Closed rennergade closed 1 week ago

rennergade commented 3 months ago

In addition to creating threads via clone() we also want to fork processes. Wasmtime doesn't have this capability built in but wasmer seems to have it: https://github.com/wasmerio/wasmer/blob/eb9127036add9f2a174ec1623600ebcc802fed6f/lib/wasix/src/syscalls/wasix/proc_fork.rs#L23

Can we look into what they're doing here and see if we can recreate this as an add-on module to wasmtime.

syrusakbary commented 2 months ago

Why not using Wasmer? :)

qianxichen233 commented 2 months ago

Some updates/docs for fork: We have successfully implemented fork inside wasmtime, using the same approach from Wasmer. Detailed steps for current fork implementation:

  1. When the parent calls fork and transfers the control to wasmtime, it calls asyncify_start_unwind from the parent module
  2. The parent module will unwind until it returns from _start function. We catched the return here, and make a callback to call asyncify_stop_unwind to stop the unwind process, and retrieves the unwind_data.
  3. re-initialized a new instance with PreInstance for child. Copied the entire memory from parent to child (unwind_data is also copied to child here).
  4. For both parent and the child, call asyncify_start_rewind to mark the start of rewinding. Then calls the _start function of the module to start rewind. This will make the parent and child finally reach to fork again. This is catched here, by checking the unwinding state in Store that was set before asyncify_start_rewind. This new if separate branch will call asyncify_stop_rewind and return. After fork returns, both the parent and the child should be restored to the breakpoint where fork is called and can continue its normal execution.

Besides, we also have a very basic support for forking inside multi-threading environment. The way memory of threading works in wasmtime is that the wasm module must declare the memory as imported and shared when compiled, so that wasmtime could create a new shared memory and put it into the Linker struct. In this way, whenever the wasm module wants to access the memory, it will look for the imported memory from the Linker. And since the linker is shared between threads, the memory is also inherently shared. In order to make this system working with fork, we cloned the Linker for the new forked instance, and replaced the imported memory with a new memory. However, there is still issues in fork interacting with threads.

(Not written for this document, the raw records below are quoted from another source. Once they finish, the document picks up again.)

(** X15: [DefenseSystem.update] destroys nothing without cause and only
    its own part of the state.  With [w] the state once the interceptors
    have advanced: a threat destroyed by the collision loop was live in
    [w] and within 200 units of an interceptor that was not destroyed in
    [w]; an interceptor destroyed by the loop was within 200 units of a
    threat live in [w].  The call moves no threat, leaves their number,
    their [hit_ground] flags, the launch and miss counters and the
    configuration as they were, and never lengthens the collection of
    interceptors. *)
Theorem update_destroys_with_cause (dt : R) (w0 : World) :
  let w := advance_interceptors dt w0 in
  let w2 := resolve_collisions w in
  (forall j, threat_destroyed_at w2 j ->
     threat_destroyed_at w j
     \/ (threat_live_at w j /\ exists k, alive_at w k /\ near w j k))
  /\ (forall k, downed_at w2 k ->
        downed_at w k \/ exists j, threat_live_at w j /\ near w j k)
  /\ Forall2 (fun th th' =>
                Threat.position th' = Threat.position th
                /\ Threat.hit_ground th' = Threat.hit_ground th)
       (threats w0) (threats (update dt w0))
  /\ (length (active (update dt w0)) <= length (active w0))%nat
  /\ launches (update dt w0) = launches w0
  /\ missed (update dt w0) = missed w0
  /\ config (update dt w0) = config w0.
Proof.
  intros w w2.
  destruct (resolve_collisions_justified w) as (Hs & Hth & Hint). fold w2 in Hs, Hth, Hint.
  split; [done|]. split; [done|].
  destruct Hs as (Ht & Hi & _ & _ & _ & Hc).
  split; [|split; [|split; [|split]]].
  - apply update_keeps_positions.
  - unfold update. rewrite remove_destroyed_active. fold w w2.
    etrans; [apply length_filter|].
    apply Forall2_length in Hi. rewrite <- Hi. unfold w.
    by rewrite advance_interceptors_length.
  - apply update_counters.
  - apply update_counters.
  - change (config (update dt w0)) with (config w2). rewrite Hc.
    unfold w, advance_interceptors. by destruct (advance _ _ _).
Qed.

Lemma update_destroys_with_cause_witness :
  exists j, threat_live_at (advance_interceptors 0.01 twin_world) j
            /\ near (advance_interceptors 0.01 twin_world) j 0.
Proof.
  pose proof (update_destroys_with_cause 0.01 twin_world) as (_ & Hint & _).
  destruct (Hint 0%nat) as [(i & Hi & Hd)|Hcause].
  - apply (resolve_collisions_downs _ 0 0).
    + rewrite twin_world_advanced. eexists. split; [reflexivity|done].
    + apply twin_world_near. lia.
  - rewrite twin_world_advanced in Hi. injection Hi as <-. discriminate Hd.
  - exact Hcause.
Defined.

(** ** A jet's speed over time *)

Lemma magnitude_normalize_le v : Vector3D.magnitude (Vector3D.normalize v) <= 1.
Proof.
  destruct (decide (Vector3D.magnitude v = 0)) as [->%magnitude_eq_0|Hv].
  - rewrite normalize_zero, magnitude_zero. lra.
  - rewrite magnitude_normalize; [lra|]. intros ->. apply Hv, magnitude_zero.
Qed.

Lemma magnitude_push_le v k :
  Vector3D.magnitude (Vector3D.mul (Vector3D.normalize v) k) <= Rabs k.
Proof.
  rewrite magnitude_mul. pose proof (magnitude_normalize_le v).
  pose proof (Rabs_pos k). nra.
Qed.

Lemma perturbed_nonzero es rnd dt self :
  Rabs (es * dt) < Vector3D.magnitude (Threat.velocity self) ->
  perturbed es rnd dt self <> zero_vector.
Proof.
  intros Hfast H0. unfold perturbed in H0.
  pose proof (magnitude_push_le (Vector3D.mk rnd.1.1 rnd.1.2 rnd.2) (es * dt)) as Hev.
  revert H0 Hev. generalize (Vector3D.mul (Vector3D.normalize (Vector3D.mk rnd.1.1 rnd.1.2 rnd.2)) (es * dt)).
  intros ev H0 Hev.
  assert (Heq : Vector3D.magnitude (Threat.velocity self) = Vector3D.magnitude ev).
  { unfold zero_vector, Vector3D.add in H0. injection H0 as Hx Hy Hz.
    destruct (Threat.velocity self) as [a b c], ev as [a' b' c']. simpl in *.
    unfold Vector3D.magnitude. simpl. f_equal.
    replace a with (- a') by lra. replace b with (- b') by lra.
    replace c with (- c') by lra. ring. }
  lra.
Qed.

Lemma Jet_step_speed es rnd dt th :
  Threat.cls th = Threat.Jet es ->
  Threat.destroyed th = false -> Threat.hit_ground th = false ->
  Rabs (es * dt) < Vector3D.magnitude (Threat.velocity th) ->
  200 <= Vector3D.magnitude (Threat.velocity (Threat.step rnd dt th)) <= 800.
Proof.
  intros Hcls Hd Hg Hfast. unfold Threat.step. rewrite Hcls.
  rewrite Jet_update_velocity by done.
  by apply clamp_speed_bounds, perturbed_nonzero.
Qed.

Lemma Threat_step_cls rnd dt th : Threat.cls (Threat.step rnd dt th) = Threat.cls th.
Proof.
  unfold Threat.step, Threat.Missile_update, Threat.Jet_update, Threat.update.
  destruct (Threat.cls th) eqn:Hcls; destruct (_ || _) eqn:Hdead; try done.
  destruct rnd as [[r1 r2] r3]. cbv zeta. repeat case_decide; simpl in *; by rewrite ?Hdead.
Qed.

(** X16: a jet keeps a speed in [200, 800], in exact arithmetic (floats
    idealised as real numbers; with rounding the clamped speed can exceed
    800 by an ulp).  When the random push is
    shorter than 200 ([|evasion_strength·dt| < 200], as with the values
    100 and 0.01 of the program) and shorter than the jet's speed, then
    after any positive number of motion updates, whatever numbers are
    drawn, the speed of a jet that is neither destroyed nor on the ground
    lies in [200, 800]. *)
Theorem Jet_speed_stays_clamped (es dt : R) (th : Threat.t) (rnds : list (R * R * R)) :
  Threat.cls th = Threat.Jet es ->
  Threat.destroyed th = false -> Threat.hit_ground th = false ->
  Rabs (es * dt) < 200 ->
  Rabs (es * dt) < Vector3D.magnitude (Threat.velocity th) ->
  rnds <> [] ->
  200 <= Vector3D.magnitude
           (Threat.velocity (foldl (fun th rnd => Threat.step rnd dt th) th rnds))
      <= 800.
Proof.
  intros Hcls Hd Hg Hpush Hfast Hne.
  destruct rnds as [|rnd rnds]; [done|]. clear Hne. cbn [foldl].
  pose proof (Jet_step_speed es rnd dt th Hcls Hd Hg Hfast) as Hspeed.
  pose proof (Threat_step_flags rnd dt th) as (Hd1 & Hg1 & _).
  pose proof (Threat_step_cls rnd dt th) as Hc1.
  rewrite Hd in Hd1. rewrite Hg in Hg1. rewrite Hcls in Hc1.
  generalize dependent (Threat.step rnd dt th). clear th Hcls Hd Hg Hfast.
  induction rnds as [|rnd' rnds IH]; intros th Hspeed Hd Hg Hcls; [done|].
  cbn [foldl]. apply IH.
  - apply (Jet_step_speed es); [done..|lra].
  - by destruct (Threat_step_flags rnd' dt th) as (-> & _).
  - by destruct (Threat_step_flags rnd' dt th) as (_ & -> & _).
  - by rewrite Threat_step_cls.
Qed.

Lemma Jet_speed_stays_clamped_witness :
  200 <= Vector3D.magnitude
           (Threat.velocity
              (foldl (fun th rnd => Threat.step rnd 0.01 th) cruising_jet
                 [(1, 0, 0); (0, 1, 0.3)]))
      <= 800.
Proof.
  assert (Hpush : Rabs (100 * 0.01) < 200).
  { replace (100 * 0.01) with 1 by lra. rewrite Rabs_R1. lra. }
  apply (Jet_speed_stays_clamped 100 0.01 cruising_jet); try reflexivity.
  - exact Hpush.
  - replace (100 * 0.01) with 1 by lra. rewrite Rabs_R1.
    destruct (Rle_dec (Vector3D.magnitude (Threat.velocity cruising_jet)) 1) as [H|H]; [|lra].
    exfalso. pose proof (magnitude_sqr (Threat.velocity cruising_jet)) as Hs.
    pose proof (magnitude_nonneg (Threat.velocity cruising_jet)) as Hn.
    revert H Hn Hs. generalize (Vector3D.magnitude (Threat.velocity cruising_jet)).
    intros m H Hn Hs. simpl in Hs. nra.
  - discriminate.
Defined.

(** ** The simulation loop *)

Lemma run_app ops1 ops2 w : run (ops1 ++ ops2) w = run ops1 w ≫= run ops2.
Proof.
  revert w. induction ops1 as [|o ops1 IH]; intros w; simpl; [done|].
  destruct (exec o w) as [w1|]; simpl; [apply IH|done].
Qed.

Lemma automatic_app ops1 ops2 : automatic ops1 -> automatic ops2 -> automatic (ops1 ++ ops2).
Proof. unfold automatic. rewrite forallb_app. by intros -> ->. Qed.

Lemma move_threats_run rnds dt js w :
  exists ops, automatic ops /\ run ops w = Some (move_threats rnds dt js w).
Proof.
  revert w. induction js as [|j js IH]; intros w; simpl.
  - by exists [].
  - set (w1 := update_threat j (rnds j) dt w).
    destruct (threats w1 !! j) as [th|].
    + destruct (_ && _).
      * destruct (IH (record_misses w1)) as (ops & Hops & Hrun).
        exists (threat_update j (rnds j) dt :: record_misses_op :: ops).
        split; [done|]. simpl. by fold w1.
      * destruct (IH w1) as (ops & Hops & Hrun).
        exists (threat_update j (rnds j) dt :: ops). split; [done|]. simpl. by fold w1.
    + destruct (IH w1) as (ops & Hops & Hrun).
      exists (threat_update j (rnds j) dt :: ops). split; [done|]. simpl. by fold w1.
Qed.

Lemma simulation_tick_run rnds rr sp mx dt w :
  exists ops, automatic ops /\ simulation_tick rnds rr sp mx dt w = run ops w.
Proof.
  destruct (move_threats_run rnds dt (seq 0 (length (threats w))) w) as (ops & Hops & Hrun).
  exists (ops ++ [configure_op rr sp mx; detect_and_launch_op; update_op dt]).
  split; [by apply automatic_app|].
  rewrite run_app, Hrun. unfold simulation_tick. simpl.
  by destruct (detect_and_launch _).
Qed.

Lemma simulation_loop_run dt inputs w :
  exists ops, automatic ops /\ simulation_loop dt inputs w = run ops w.
Proof.
  revert w. induction inputs as [|i inputs IH]; intros w; simpl.
  - by exists [].
  - destruct (simulation_tick_run (draws i) (radar_range_control i)
                (interceptor_speed_control i) (max_interceptors_control i) dt w)
      as (ops1 & Hops1 & ->).
    destruct (run_monotone ops1 w) as (w1 & Hw1 & _). rewrite Hw1. simpl.
    destruct (IH w1) as (ops2 & Hops2 & ->).
    exists (ops1 ++ ops2). split; [by apply automatic_app|].
    by rewrite run_app, Hw1.
Qed.

Lemma record_misses_airborne_all w : airborne (record_misses w).
Proof.
  intros j th Hj. apply (record_misses_above_ground w). by eapply list_elem_of_lookup_2.
Qed.

Lemma airborne_at_kept w w' j :
  Forall2 (fun th th' => Threat.position th' = Threat.position th
                         /\ Threat.hit_ground th' = Threat.hit_ground th
                         /\ (Threat.destroyed th = true -> Threat.destroyed th' = true))
          (threats w) (threats w') ->
  airborne_at w j -> airborne_at w' j.
Proof.
  intros Hf Hw th' Hj Hd Hg.
  destruct (Forall2_lookup_r _ _ _ _ _ Hf Hj) as (th & Hth & Hp & Hg' & Hd').
  rewrite Hp. apply (Hw th Hth).
  - destruct (Threat.destroyed th); [|done]. rewrite Hd' in Hd; done.
  - congruence.
Qed.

  1. Forking when the process has multiple threads running at the same time may cause potential issue that the state of the process is not correctly copied to the child. This is because when one of the thread in the process calling fork and duplicate its state, other threads are still running and may modify the process state, causing the state copied to the child may be slightly different from the state of the parent.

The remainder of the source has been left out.